Exercise material section start
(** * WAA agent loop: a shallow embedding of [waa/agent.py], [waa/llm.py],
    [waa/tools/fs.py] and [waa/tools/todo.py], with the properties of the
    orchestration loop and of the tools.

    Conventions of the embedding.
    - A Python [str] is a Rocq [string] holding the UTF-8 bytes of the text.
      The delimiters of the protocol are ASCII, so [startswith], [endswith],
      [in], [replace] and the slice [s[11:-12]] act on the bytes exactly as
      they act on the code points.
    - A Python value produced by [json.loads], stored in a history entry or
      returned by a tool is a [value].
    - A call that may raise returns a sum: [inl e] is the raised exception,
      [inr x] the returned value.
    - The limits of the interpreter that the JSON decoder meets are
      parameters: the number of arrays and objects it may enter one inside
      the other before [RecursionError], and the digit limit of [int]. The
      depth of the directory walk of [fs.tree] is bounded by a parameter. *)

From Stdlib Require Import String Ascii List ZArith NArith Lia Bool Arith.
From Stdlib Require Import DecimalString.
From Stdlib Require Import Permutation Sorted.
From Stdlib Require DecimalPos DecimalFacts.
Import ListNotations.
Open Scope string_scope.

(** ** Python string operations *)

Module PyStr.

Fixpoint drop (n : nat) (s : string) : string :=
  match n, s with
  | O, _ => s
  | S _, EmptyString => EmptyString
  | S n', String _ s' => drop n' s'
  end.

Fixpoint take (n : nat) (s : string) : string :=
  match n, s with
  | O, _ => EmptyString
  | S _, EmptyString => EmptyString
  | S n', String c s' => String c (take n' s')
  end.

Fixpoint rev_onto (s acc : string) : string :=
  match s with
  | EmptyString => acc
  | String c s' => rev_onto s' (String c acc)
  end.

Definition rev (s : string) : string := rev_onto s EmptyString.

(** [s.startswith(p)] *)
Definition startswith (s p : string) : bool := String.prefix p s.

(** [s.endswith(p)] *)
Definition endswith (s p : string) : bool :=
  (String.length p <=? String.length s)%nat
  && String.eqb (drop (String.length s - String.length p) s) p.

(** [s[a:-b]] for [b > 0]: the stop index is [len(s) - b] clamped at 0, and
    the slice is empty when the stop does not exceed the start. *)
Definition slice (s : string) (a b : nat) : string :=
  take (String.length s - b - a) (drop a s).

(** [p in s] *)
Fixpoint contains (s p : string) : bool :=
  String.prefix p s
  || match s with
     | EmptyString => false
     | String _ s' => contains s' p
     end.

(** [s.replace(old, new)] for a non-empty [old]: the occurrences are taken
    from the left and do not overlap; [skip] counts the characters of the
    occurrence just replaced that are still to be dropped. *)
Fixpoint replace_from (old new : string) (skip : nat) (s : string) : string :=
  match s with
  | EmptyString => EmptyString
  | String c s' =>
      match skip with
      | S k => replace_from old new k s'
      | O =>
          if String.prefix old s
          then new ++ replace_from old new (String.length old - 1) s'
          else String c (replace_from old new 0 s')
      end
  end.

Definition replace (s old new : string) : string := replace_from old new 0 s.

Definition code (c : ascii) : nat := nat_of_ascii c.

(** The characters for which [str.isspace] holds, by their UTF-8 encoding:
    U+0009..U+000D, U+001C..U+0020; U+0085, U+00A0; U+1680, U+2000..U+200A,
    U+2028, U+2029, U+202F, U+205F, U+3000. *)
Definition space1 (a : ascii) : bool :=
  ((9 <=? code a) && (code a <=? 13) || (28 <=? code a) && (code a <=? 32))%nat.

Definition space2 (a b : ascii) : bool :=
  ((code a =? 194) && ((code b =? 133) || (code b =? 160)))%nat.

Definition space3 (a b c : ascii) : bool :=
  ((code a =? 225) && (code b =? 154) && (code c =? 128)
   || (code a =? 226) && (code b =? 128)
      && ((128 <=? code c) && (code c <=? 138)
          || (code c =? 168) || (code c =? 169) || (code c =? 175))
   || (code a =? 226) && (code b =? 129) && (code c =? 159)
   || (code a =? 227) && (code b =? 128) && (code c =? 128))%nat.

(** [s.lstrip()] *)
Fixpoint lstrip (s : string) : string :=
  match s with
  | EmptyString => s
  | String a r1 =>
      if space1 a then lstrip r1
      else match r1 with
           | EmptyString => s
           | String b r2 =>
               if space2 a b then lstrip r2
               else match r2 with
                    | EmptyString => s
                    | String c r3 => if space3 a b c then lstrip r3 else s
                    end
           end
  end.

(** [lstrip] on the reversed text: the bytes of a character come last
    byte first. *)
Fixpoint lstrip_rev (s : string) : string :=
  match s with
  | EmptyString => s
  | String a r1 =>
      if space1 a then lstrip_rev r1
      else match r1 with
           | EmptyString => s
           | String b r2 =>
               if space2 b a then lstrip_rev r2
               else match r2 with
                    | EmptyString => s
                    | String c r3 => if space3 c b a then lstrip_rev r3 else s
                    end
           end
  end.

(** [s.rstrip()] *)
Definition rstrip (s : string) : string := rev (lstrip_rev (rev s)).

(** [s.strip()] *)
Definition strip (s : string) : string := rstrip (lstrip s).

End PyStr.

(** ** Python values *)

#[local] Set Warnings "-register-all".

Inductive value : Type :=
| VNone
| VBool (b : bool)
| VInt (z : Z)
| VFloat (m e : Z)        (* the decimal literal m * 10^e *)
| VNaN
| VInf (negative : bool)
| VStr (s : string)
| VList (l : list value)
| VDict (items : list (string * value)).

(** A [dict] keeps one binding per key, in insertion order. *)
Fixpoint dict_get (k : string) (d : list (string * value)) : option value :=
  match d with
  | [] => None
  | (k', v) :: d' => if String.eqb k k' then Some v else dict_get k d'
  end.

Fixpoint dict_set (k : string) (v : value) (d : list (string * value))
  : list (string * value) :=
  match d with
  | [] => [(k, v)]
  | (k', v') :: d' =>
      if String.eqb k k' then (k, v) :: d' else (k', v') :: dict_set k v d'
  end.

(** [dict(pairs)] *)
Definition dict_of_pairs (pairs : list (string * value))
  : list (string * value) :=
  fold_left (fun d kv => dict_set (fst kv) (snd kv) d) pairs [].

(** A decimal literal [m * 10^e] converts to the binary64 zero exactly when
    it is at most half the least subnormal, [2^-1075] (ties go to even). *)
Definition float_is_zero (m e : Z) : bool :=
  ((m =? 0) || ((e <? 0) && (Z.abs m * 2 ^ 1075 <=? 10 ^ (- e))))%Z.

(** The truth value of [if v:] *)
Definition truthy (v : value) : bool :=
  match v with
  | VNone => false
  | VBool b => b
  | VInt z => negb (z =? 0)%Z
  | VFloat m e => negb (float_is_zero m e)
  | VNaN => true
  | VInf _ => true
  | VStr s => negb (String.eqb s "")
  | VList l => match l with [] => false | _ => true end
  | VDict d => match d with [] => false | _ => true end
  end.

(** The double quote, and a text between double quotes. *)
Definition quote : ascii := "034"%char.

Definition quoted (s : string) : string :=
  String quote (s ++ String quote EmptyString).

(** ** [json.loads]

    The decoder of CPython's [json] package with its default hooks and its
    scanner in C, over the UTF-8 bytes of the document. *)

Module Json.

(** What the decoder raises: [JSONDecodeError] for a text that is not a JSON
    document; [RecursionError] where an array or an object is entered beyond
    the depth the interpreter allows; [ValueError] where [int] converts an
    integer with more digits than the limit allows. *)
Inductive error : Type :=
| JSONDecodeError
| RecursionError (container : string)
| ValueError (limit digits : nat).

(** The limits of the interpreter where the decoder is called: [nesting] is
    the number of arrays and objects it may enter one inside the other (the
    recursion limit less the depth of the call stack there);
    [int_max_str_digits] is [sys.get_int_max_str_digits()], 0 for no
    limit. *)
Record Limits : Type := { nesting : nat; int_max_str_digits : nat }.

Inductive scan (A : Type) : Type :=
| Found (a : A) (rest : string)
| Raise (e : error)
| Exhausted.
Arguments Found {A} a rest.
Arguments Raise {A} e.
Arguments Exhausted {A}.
Exercise material section end
Exercise material section start
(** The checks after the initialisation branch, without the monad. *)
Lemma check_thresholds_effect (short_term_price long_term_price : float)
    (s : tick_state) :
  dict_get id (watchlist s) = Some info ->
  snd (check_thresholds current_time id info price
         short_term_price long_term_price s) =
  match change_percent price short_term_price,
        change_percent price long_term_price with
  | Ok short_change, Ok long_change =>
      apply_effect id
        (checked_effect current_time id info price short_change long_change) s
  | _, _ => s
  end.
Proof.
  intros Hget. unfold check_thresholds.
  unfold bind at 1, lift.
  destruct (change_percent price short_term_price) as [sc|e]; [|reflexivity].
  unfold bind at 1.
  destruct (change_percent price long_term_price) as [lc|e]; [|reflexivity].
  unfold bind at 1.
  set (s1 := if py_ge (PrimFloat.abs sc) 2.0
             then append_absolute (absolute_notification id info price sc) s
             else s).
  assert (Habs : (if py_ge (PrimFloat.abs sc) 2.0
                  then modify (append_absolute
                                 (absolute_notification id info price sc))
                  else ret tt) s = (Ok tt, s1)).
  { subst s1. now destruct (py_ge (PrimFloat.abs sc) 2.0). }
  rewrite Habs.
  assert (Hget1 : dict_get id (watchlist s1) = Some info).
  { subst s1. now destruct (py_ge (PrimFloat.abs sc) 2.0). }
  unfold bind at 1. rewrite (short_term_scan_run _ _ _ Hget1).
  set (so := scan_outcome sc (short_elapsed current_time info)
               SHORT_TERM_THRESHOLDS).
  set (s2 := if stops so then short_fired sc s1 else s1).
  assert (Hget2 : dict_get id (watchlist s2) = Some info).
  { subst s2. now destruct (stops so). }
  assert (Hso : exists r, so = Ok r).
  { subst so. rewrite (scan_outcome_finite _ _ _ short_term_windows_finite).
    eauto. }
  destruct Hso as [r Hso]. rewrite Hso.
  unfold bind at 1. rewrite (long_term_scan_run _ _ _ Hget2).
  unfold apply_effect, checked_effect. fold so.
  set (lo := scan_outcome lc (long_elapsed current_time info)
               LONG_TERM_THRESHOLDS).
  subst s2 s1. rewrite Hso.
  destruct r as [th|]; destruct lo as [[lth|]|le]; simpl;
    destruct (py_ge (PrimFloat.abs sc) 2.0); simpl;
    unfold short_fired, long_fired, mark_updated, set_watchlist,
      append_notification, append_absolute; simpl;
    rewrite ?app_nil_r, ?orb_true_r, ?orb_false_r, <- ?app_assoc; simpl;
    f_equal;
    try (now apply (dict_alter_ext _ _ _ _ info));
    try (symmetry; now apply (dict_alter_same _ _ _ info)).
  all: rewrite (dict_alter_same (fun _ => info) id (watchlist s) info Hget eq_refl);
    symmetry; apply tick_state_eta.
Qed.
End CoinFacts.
Exercise material section end
* Exercise brief: Please reproduce exactly the lines in the listing above from the one containing "Open Scope string_scope." through the one containing "EmptyString => false", both included, and nothing more.

* Result of this task:
Open Scope string_scope.

(** ** Python string operations *)

Module PyStr.

Fixpoint drop (n : nat) (s : string) : string :=
  match n, s with
  | O, _ => s
  | S _, EmptyString => EmptyString
  | S n', String _ s' => drop n' s'
  end.

Fixpoint take (n : nat) (s : string) : string :=
  match n, s with
  | O, _ => EmptyString
  | S _, EmptyString => EmptyString
  | S n', String c s' => String c (take n' s')
  end.

Fixpoint rev_onto (s acc : string) : string :=
  match s with
  | EmptyString => acc
  | String c s' => rev_onto s' (String c acc)
  end.

Definition rev (s : string) : string := rev_onto s EmptyString.

(** [s.startswith(p)] *)
Definition startswith (s p : string) : bool := String.prefix p s.

(** [s.endswith(p)] *)
Definition endswith (s p : string) : bool :=
  (String.length p <=? String.length s)%nat
  && String.eqb (drop (String.length s - String.length p) s) p.

(** [s[a:-b]] for [b > 0]: the stop index is [len(s) - b] clamped at 0, and
    the slice is empty when the stop does not exceed the start. *)
Definition slice (s : string) (a b : nat) : string :=
  take (String.length s - b - a) (drop a s).

(** [p in s] *)
Fixpoint contains (s p : string) : bool :=
  String.prefix p s
  || match s with
     | EmptyString => false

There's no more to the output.